▶ _Provided data_:
◆ ◆ ◆ ◆ ◆

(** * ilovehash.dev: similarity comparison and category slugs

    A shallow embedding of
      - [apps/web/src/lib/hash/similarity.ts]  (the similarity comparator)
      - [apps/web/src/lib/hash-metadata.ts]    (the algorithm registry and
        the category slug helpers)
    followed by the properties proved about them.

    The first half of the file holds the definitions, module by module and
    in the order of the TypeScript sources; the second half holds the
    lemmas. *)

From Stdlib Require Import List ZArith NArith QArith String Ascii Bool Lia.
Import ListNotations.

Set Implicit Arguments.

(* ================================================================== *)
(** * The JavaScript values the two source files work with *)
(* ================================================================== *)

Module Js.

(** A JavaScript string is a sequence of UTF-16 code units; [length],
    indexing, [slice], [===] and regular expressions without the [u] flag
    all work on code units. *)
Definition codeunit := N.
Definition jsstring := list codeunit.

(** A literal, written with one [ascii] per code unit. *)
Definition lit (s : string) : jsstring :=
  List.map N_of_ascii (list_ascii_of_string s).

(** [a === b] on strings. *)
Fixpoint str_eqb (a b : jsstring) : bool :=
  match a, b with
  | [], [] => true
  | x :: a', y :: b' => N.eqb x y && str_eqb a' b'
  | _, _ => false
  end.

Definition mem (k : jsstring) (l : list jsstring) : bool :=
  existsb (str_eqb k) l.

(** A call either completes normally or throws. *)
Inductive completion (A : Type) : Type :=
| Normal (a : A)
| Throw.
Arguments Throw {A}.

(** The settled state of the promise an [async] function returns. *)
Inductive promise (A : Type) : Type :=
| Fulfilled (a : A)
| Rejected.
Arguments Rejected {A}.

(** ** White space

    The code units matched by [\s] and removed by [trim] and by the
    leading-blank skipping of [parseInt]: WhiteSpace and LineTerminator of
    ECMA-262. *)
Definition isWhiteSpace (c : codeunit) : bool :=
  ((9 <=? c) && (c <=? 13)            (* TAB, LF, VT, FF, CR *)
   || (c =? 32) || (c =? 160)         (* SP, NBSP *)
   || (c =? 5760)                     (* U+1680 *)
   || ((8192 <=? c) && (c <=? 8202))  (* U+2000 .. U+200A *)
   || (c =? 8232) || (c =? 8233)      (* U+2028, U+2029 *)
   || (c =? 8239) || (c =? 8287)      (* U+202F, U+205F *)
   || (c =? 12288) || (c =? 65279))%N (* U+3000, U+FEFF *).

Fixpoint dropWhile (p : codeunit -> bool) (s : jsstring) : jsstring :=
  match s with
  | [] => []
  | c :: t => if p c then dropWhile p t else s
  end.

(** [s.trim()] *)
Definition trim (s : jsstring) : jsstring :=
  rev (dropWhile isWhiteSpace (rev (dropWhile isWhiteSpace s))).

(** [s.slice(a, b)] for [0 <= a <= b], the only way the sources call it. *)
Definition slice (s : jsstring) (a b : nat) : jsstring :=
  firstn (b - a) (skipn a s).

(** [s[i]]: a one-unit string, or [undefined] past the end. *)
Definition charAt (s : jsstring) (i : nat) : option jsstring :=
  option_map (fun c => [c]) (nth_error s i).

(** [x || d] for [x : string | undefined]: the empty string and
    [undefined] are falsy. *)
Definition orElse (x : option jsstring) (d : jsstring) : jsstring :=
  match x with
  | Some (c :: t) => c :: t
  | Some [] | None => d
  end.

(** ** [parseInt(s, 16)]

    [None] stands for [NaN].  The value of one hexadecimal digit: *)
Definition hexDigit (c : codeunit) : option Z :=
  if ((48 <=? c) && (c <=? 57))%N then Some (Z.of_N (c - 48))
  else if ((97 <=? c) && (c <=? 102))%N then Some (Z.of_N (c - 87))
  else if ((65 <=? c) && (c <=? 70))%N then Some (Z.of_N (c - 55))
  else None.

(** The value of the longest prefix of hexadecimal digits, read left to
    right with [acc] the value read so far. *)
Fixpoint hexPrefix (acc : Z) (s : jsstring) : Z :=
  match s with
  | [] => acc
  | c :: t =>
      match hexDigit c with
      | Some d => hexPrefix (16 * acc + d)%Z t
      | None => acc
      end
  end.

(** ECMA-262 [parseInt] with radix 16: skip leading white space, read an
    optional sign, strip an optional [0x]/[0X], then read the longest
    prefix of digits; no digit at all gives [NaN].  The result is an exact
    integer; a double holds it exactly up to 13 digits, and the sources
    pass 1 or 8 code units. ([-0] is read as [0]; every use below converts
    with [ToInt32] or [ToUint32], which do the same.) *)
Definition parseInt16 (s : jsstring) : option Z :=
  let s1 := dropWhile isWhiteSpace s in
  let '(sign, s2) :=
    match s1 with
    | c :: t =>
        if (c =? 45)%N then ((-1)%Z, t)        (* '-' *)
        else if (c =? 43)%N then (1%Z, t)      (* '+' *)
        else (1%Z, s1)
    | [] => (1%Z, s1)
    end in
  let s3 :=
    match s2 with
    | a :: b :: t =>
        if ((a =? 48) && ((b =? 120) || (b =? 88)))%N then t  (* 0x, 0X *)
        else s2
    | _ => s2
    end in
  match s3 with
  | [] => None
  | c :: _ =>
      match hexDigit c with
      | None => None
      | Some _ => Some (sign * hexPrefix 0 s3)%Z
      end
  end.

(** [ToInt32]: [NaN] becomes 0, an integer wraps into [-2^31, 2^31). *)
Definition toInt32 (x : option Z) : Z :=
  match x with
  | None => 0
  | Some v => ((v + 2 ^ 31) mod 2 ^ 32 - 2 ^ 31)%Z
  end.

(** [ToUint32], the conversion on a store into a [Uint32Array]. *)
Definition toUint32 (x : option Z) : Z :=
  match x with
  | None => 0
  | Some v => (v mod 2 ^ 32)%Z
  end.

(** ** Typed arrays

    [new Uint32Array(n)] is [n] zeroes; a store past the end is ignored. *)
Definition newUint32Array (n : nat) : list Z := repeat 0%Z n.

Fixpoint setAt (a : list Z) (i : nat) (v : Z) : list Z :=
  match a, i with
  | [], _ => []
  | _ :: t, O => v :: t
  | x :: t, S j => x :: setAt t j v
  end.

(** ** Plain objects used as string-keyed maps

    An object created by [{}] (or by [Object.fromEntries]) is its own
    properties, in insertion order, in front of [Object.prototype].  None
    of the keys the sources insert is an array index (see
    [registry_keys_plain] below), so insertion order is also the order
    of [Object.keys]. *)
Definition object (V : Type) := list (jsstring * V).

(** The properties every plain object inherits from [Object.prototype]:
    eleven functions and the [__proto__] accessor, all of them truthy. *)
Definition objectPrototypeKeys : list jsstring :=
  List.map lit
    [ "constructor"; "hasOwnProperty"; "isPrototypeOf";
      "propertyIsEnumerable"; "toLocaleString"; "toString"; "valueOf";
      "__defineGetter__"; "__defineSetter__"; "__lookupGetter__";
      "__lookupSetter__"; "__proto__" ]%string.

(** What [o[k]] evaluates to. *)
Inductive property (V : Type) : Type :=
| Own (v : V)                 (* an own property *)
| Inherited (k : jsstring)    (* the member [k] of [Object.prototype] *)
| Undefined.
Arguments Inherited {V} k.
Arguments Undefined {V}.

◆ ◆ ◆ ◆ ◆

Scan the records above for lines with the word "work". Then report how many there are, as a bare number.

2